Saved entries
____________________

(* ===== verification/Notifications.v ===== *)
(** Devices that are notified, and the messages sent to them.

    Models crates/betcode-relay/src/storage/queries_notifications.rs and
    notifications/ (service.rs, fcm.rs).  The table is keyed by the device
    token, which is unique.  The numbers of the platforms are the class
    [PlatformCodes]; the HTTP call is an argument. *)
From stdpp Require Import gmap strings list fin_maps pretty.
From Stdlib Require Import ZArith Lia.
From S2P Require Import Prelude Protocol Json RelayAuth.

(** * The table *)

Record DeviceToken := mkDevice {
  dt_id : string;
  dt_user_id : string;
  dt_device_token : string;
  dt_platform : string;
  dt_created_at : Z
}.

Notation DeviceTable := (gmap string DeviceToken).

Definition platforms : list string := ["android"; "ios"].

(** A known token keeps its id; a new one needs an id of its own. *)
Definition upsert_device_token (now : Z) (id user_id token platform : string) (t : DeviceTable) : DeviceTable * result DatabaseError unit :=
  if decide (platform ∉ platforms) then (t, Err (Query (CheckViolation "platform")))
  else match t !! token with
  | Some d => (<[token := mkDevice (dt_id d) user_id token platform now]> t, Ok tt)
  | None =>
      if decide (id ∈ dt_id <$> (map_to_list t).*2) then (t, Err (Query (UniqueViolation "device_tokens.id")))
      else (<[token := mkDevice id user_id token platform now]> t, Ok tt)
  end.

Definition delete_device_token (token : string) (t : DeviceTable) : DeviceTable * bool := (delete token t, bool_decide (is_Some (t !! token))).

Definition newest_device (d e : DeviceToken) : bool := (dt_created_at e <=? dt_created_at d)%Z.

Definition get_device_tokens_for_user {SO : SqlOrder} (user_id : string) (t : DeviceTable) : list DeviceToken :=
  order_by newest_device (filter (λ d, dt_user_id d = user_id) (map_to_list t).*2).

Definition get_device_token (token : string) (t : DeviceTable) : option DeviceToken := t !! token.

(** Rows are stored under their token, with ids of their own. *)
Record devices_ok (t : DeviceTable) : Prop := {
  do_keys : ∀ k d, t !! k = Some d → dt_device_token d = k ∧ dt_platform d ∈ platforms;
  do_ids : ∀ k1 k2 d1 d2, t !! k1 = Some d1 → t !! k2 = Some d2 → dt_id d1 = dt_id d2 → k1 = k2
}.

(** * The service *)

Inductive DevicePlatform := PlatformUnspecified | PlatformAndroid | PlatformIos.

Class PlatformCodes := {
  platform_i32 : DevicePlatform → Z;
  platform_try_from : Z → option DevicePlatform;
  platform_codes p : platform_try_from (platform_i32 p) = Some p
}.

Definition platform_to_str {PC : PlatformCodes} (platform : Z) : result Status string :=
  match platform_try_from platform with
  | Some PlatformAndroid => Ok "android"
  | Some PlatformIos => Ok "ios"
  | Some PlatformUnspecified | None => Err (mkStatus InvalidArgument "Platform must be ANDROID or IOS")
  end.

Section Service.
Context {PC : PlatformCodes} {ST : SqlText}.

(** [caller] are the claims of the request, which are not looked at. *)
Definition register_device (now : Z) (uuid : string) (caller : Claims) (user_id token : string) (platform : Z) (t : DeviceTable)
  : DeviceTable * result Status bool :=
  if decide (token = EmptyString) then (t, Err (mkStatus InvalidArgument "device_token is required"))
  else if decide (user_id = EmptyString) then (t, Err (mkStatus InvalidArgument "user_id is required"))
  else match platform_to_str platform with
  | Err e => (t, Err e)
  | Ok p =>
      match upsert_device_token now uuid user_id token p t with
      | (t', Ok _) => (t', Ok true)
      | (t', Err e) => (t', Err (mkStatus Internal ("Failed to register device token: " +:+ database_error_text e)))
      end
  end.

(** [None] is a panic: the message of the log cuts the token at its eighth
    byte, after the row is gone. *)
Definition unregister_device (caller : Claims) (token : string) (t : DeviceTable) : DeviceTable * option (result Status bool) :=
  if decide (token = EmptyString) then (t, Some (Err (mkStatus InvalidArgument "device_token is required")))
  else
    let '(t', removed) := delete_device_token token t in
    (t', if removed then match slice_to (Nat.min (String.length token) 8) token with Some _ => Some (Ok true) | None => None end
         else Some (Ok false)).

End Service.

(** * Messages (fcm.rs) *)

Record FcmClient := mkFcmClient {
  fcm_project_id : string;
  fcm_private_key : string;
  fcm_access_token : option string
}.

Definition fcm_api_url (c : FcmClient) : string := "https://fcm.googleapis.com/v1/projects/" +:+ fcm_project_id c +:+ "/messages:send".

Definition auth_header (c : FcmClient) : string := "Bearer " +:+ default (fcm_private_key c) (fcm_access_token c).

Definition build_message (token title body : string) (data : option (list (string * string))) : Json :=
  json_object [("message", json_object
    ([("token", JStr token); ("notification", json_object [("title", JStr title); ("body", JStr body)])] ++
     match data with Some kvs => [("data", json_object ((λ kv, (kv.1, JStr kv.2)) <$> kvs))] | None => [] end))].

Inductive NotificationError := FcmRequest (e : string) | FcmApi (status : Z) (body : string).

(** The answer to the POST: an error, or a status and a body. *)
Definition send_outcome (answer : result string (Z * string)) : result NotificationError unit :=
  match answer with
  | Err e => Err (FcmRequest e)
  | Ok (status, body) => if ((200 <=? status) && (status <=? 299))%Z then Ok tt else Err (FcmApi status body)
  end.

(** * What the service promises *)

Lemma upsert_ok (now : Z) (id user_id token platform : string) (t : DeviceTable) :
  devices_ok t → devices_ok (upsert_device_token now id user_id token platform t).1.
Proof.
  intros [H1 H2]. unfold upsert_device_token. case_decide as Hp; [done|].
  assert (platform ∈ platforms) as Hp' by (destruct (decide (platform ∈ platforms)); tauto). clear Hp.
  destruct (t !! token) as [d|] eqn:Et; [|case_decide as Hid; [done|]]; split; cbn.
  - intros k e [[<- <-]|[_ He]]%lookup_insert_Some; [done|by apply H1].
  - intros k1 k2 d1 d2 [[<- <-]|[N1 E1]]%lookup_insert_Some [[<- <-]|[N2 E2]]%lookup_insert_Some Heq; cbn in Heq; by eauto.
  - intros k e [[<- <-]|[_ He]]%lookup_insert_Some; [done|by apply H1].
  - assert (∀ k e, t !! k = Some e → dt_id e ≠ id) as Hn.
    { intros k e He <-. apply Hid. apply list_elem_of_fmap. exists e. split; [done|]. apply list_elem_of_fmap. exists (k, e).
      split; [done|]. by apply elem_of_map_to_list. }
    intros k1 k2 d1 d2 [[<- <-]|[N1 E1]]%lookup_insert_Some [[<- <-]|[N2 E2]]%lookup_insert_Some Heq; cbn in Heq; [done| | |by eauto].
    + by destruct (Hn k2 d2 E2).
    + by destruct (Hn k1 d1 E1).
Qed.

Section Promises.
Context {PC : PlatformCodes} {ST : SqlText} {SO : SqlOrder}.

(** Whoever knows the token of a device can take it away from its user, by
    registering it for another one or by unregistering it: the claims of the
    caller are not compared with the user of the row. *)
Theorem devices_are_not_owned (now : Z) (uuid user other token : string) (platform : Z) (caller : Claims) (p : string) (t : DeviceTable) (d : DeviceToken) :
  t !! token = Some d → dt_user_id d = user → other ≠ user → other ≠ EmptyString → token ≠ EmptyString → platform_to_str platform = Ok p →
  devices_ok t →
  let t1 := (register_device now uuid caller other token platform t).1 in
  let t2 := (unregister_device caller token t).1 in
  (register_device now uuid caller other token platform t).2 = Ok true ∧
  token ∉ dt_device_token <$> get_device_tokens_for_user user t1 ∧ token ∈ dt_device_token <$> get_device_tokens_for_user other t1 ∧
  token ∉ dt_device_token <$> get_device_tokens_for_user user t2.
Proof.
  intros Ht Hu Hne Ho Htok Hp Hok.
  assert (p ∈ platforms) as Hin by (revert Hp; unfold platform_to_str; destruct (platform_try_from platform) as [[]|]; intros [= <-]; [left|right; left]).
  assert (∀ (t' : DeviceTable) u k, devices_ok t' → k ∈ dt_device_token <$> get_device_tokens_for_user u t' ↔ ∃ e, t' !! k = Some e ∧ dt_user_id e = u) as Hmem.
  { intros t' u k Hok'. unfold get_device_tokens_for_user. rewrite list_elem_of_fmap. split.
    - intros (e & -> & He). rewrite order_by_perm in He. apply list_elem_of_filter in He as [Hue ([k' e'] & -> & He%elem_of_map_to_list)%list_elem_of_fmap].
      cbn in *. destruct (do_keys t' Hok' k' e' He) as [-> _]. by exists e'.
    - intros (e & He & Hue). exists e. destruct (do_keys t' Hok' k e He) as [<- _]. split; [done|]. rewrite order_by_perm. apply list_elem_of_filter.
      split; [done|]. apply list_elem_of_fmap. exists (dt_device_token e, e). split; [done|]. by apply elem_of_map_to_list. }
  assert (register_device now uuid caller other token platform t = (<[token := mkDevice (dt_id d) other token p now]> t, Ok true)) as Hr.
  { unfold register_device. rewrite !decide_False, Hp by done. unfold upsert_device_token. rewrite decide_False by tauto. by rewrite Ht. }
  assert (devices_ok (<[token := mkDevice (dt_id d) other token p now]> t)) as Hok1.
  { pose proof (upsert_ok now uuid other token p t Hok) as H. unfold upsert_device_token in H. rewrite decide_False in H by tauto. by rewrite Ht in H. }
  assert ((unregister_device caller token t).1 = delete token t) as Hd by (unfold unregister_device; by rewrite decide_False).
  assert (devices_ok (delete token t)) as Hok2.
  { destruct Hok as [H1 H2]. split; [intros k e [_ He]%lookup_delete_Some; by apply H1|].
    intros k1 k2 d1 d2 [_ E1]%lookup_delete_Some [_ E2]%lookup_delete_Some. by eauto. }
  cbn zeta. rewrite Hr, Hd. cbn [fst snd]. split_and!; [done|..]; rewrite Hmem by done.
  - intros (e & He & Hue). rewrite lookup_insert_eq in He. injection He as <-. by cbn in Hue.
  - eexists. by rewrite lookup_insert_eq.
  - intros (e & He & _). by rewrite lookup_delete_eq in He.
Qed.

(** Unregistering a device whose token is cut inside a character panics after
    the row is gone. *)
Lemma unregister_panics (caller : Claims) (token : string) (t : DeviceTable) :
  is_Some (t !! token) → 8 ≤ String.length token → is_char_boundary 8 token = false →
  unregister_device caller token t = (delete token t, None).
Proof.
  intros Ht Hl Hb. unfold unregister_device, delete_device_token. rewrite decide_False by (intros ->; cbn in Hl; lia).
  rewrite bool_decide_eq_true_2 by done. rewrite Nat.min_r by done. unfold slice_to. by rewrite Hb.
Qed.

End Promises.

#[local] Instance toy_platforms : PlatformCodes.
Proof.
  refine {| platform_i32 p := match p with PlatformUnspecified => 0 | PlatformAndroid => 1 | PlatformIos => 2 end%Z;
            platform_try_from z := if decide (z = 0)%Z then Some PlatformUnspecified else if decide (z = 1)%Z then Some PlatformAndroid
                                   else if decide (z = 2)%Z then Some PlatformIos else None |}.
  by intros [].
Defined.
#[local] Instance toy_sql_text : SqlText := {| sql_failure_text _ := "constraint failed" |}.

Definition phone : DeviceToken := mkDevice "1" "alice" "token-of-alice" "ios" 1.
Definition mallory : Claims := mkClaims "j" "mallory" "mallory" 0 10 "access".

Lemma devices_are_not_owned_witness :
  (register_device 5 "2" mallory "mallory" "token-of-alice" 1 {["token-of-alice" := phone]}).2 = Ok true ∧
  "token-of-alice" ∉ dt_device_token <$> get_device_tokens_for_user "alice" (register_device 5 "2" mallory "mallory" "token-of-alice" 1 {["token-of-alice" := phone]}).1.
Proof.
  destruct (devices_are_not_owned 5 "2" "alice" "mallory" "token-of-alice" 1 mallory "android" {["token-of-alice" := phone]} phone) as (H1 & H2 & _);
    [apply lookup_singleton_eq|reflexivity|discriminate|discriminate|discriminate|reflexivity| |].
  - split.
    + intros k d [<- <-]%lookup_singleton_Some. split; [reflexivity|right; left].
    + intros k1 k2 d1 d2 [<- _]%lookup_singleton_Some [<- _]%lookup_singleton_Some _. reflexivity.
  - split; [exact H1|exact H2].
Defined.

____________________

— REQUIREMENT —
In the data above, retype exactly and only the lines between the one holding "Notation DeviceTable := (gmap" and the one holding "Section Service.", inclusive.

— THE COMPLETED TASK —
Notation DeviceTable := (gmap string DeviceToken).

Definition platforms : list string := ["android"; "ios"].

(** A known token keeps its id; a new one needs an id of its own. *)
Definition upsert_device_token (now : Z) (id user_id token platform : string) (t : DeviceTable) : DeviceTable * result DatabaseError unit :=
  if decide (platform ∉ platforms) then (t, Err (Query (CheckViolation "platform")))
  else match t !! token with
  | Some d => (<[token := mkDevice (dt_id d) user_id token platform now]> t, Ok tt)
  | None =>
      if decide (id ∈ dt_id <$> (map_to_list t).*2) then (t, Err (Query (UniqueViolation "device_tokens.id")))
      else (<[token := mkDevice id user_id token platform now]> t, Ok tt)
  end.

Definition delete_device_token (token : string) (t : DeviceTable) : DeviceTable * bool := (delete token t, bool_decide (is_Some (t !! token))).

Definition newest_device (d e : DeviceToken) : bool := (dt_created_at e <=? dt_created_at d)%Z.

Definition get_device_tokens_for_user {SO : SqlOrder} (user_id : string) (t : DeviceTable) : list DeviceToken :=
  order_by newest_device (filter (λ d, dt_user_id d = user_id) (map_to_list t).*2).

Definition get_device_token (token : string) (t : DeviceTable) : option DeviceToken := t !! token.

(** Rows are stored under their token, with ids of their own. *)
Record devices_ok (t : DeviceTable) : Prop := {
  do_keys : ∀ k d, t !! k = Some d → dt_device_token d = k ∧ dt_platform d ∈ platforms;
  do_ids : ∀ k1 k2 d1 d2, t !! k1 = Some d1 → t !! k2 = Some d2 → dt_id d1 = dt_id d2 → k1 = k2
}.

(** * The service *)

Inductive DevicePlatform := PlatformUnspecified | PlatformAndroid | PlatformIos.

Class PlatformCodes := {
  platform_i32 : DevicePlatform → Z;
  platform_try_from : Z → option DevicePlatform;
  platform_codes p : platform_try_from (platform_i32 p) = Some p
}.

Definition platform_to_str {PC : PlatformCodes} (platform : Z) : result Status string :=
  match platform_try_from platform with
  | Some PlatformAndroid => Ok "android"
  | Some PlatformIos => Ok "ios"
  | Some PlatformUnspecified | None => Err (mkStatus InvalidArgument "Platform must be ANDROID or IOS")
  end.

Section Service.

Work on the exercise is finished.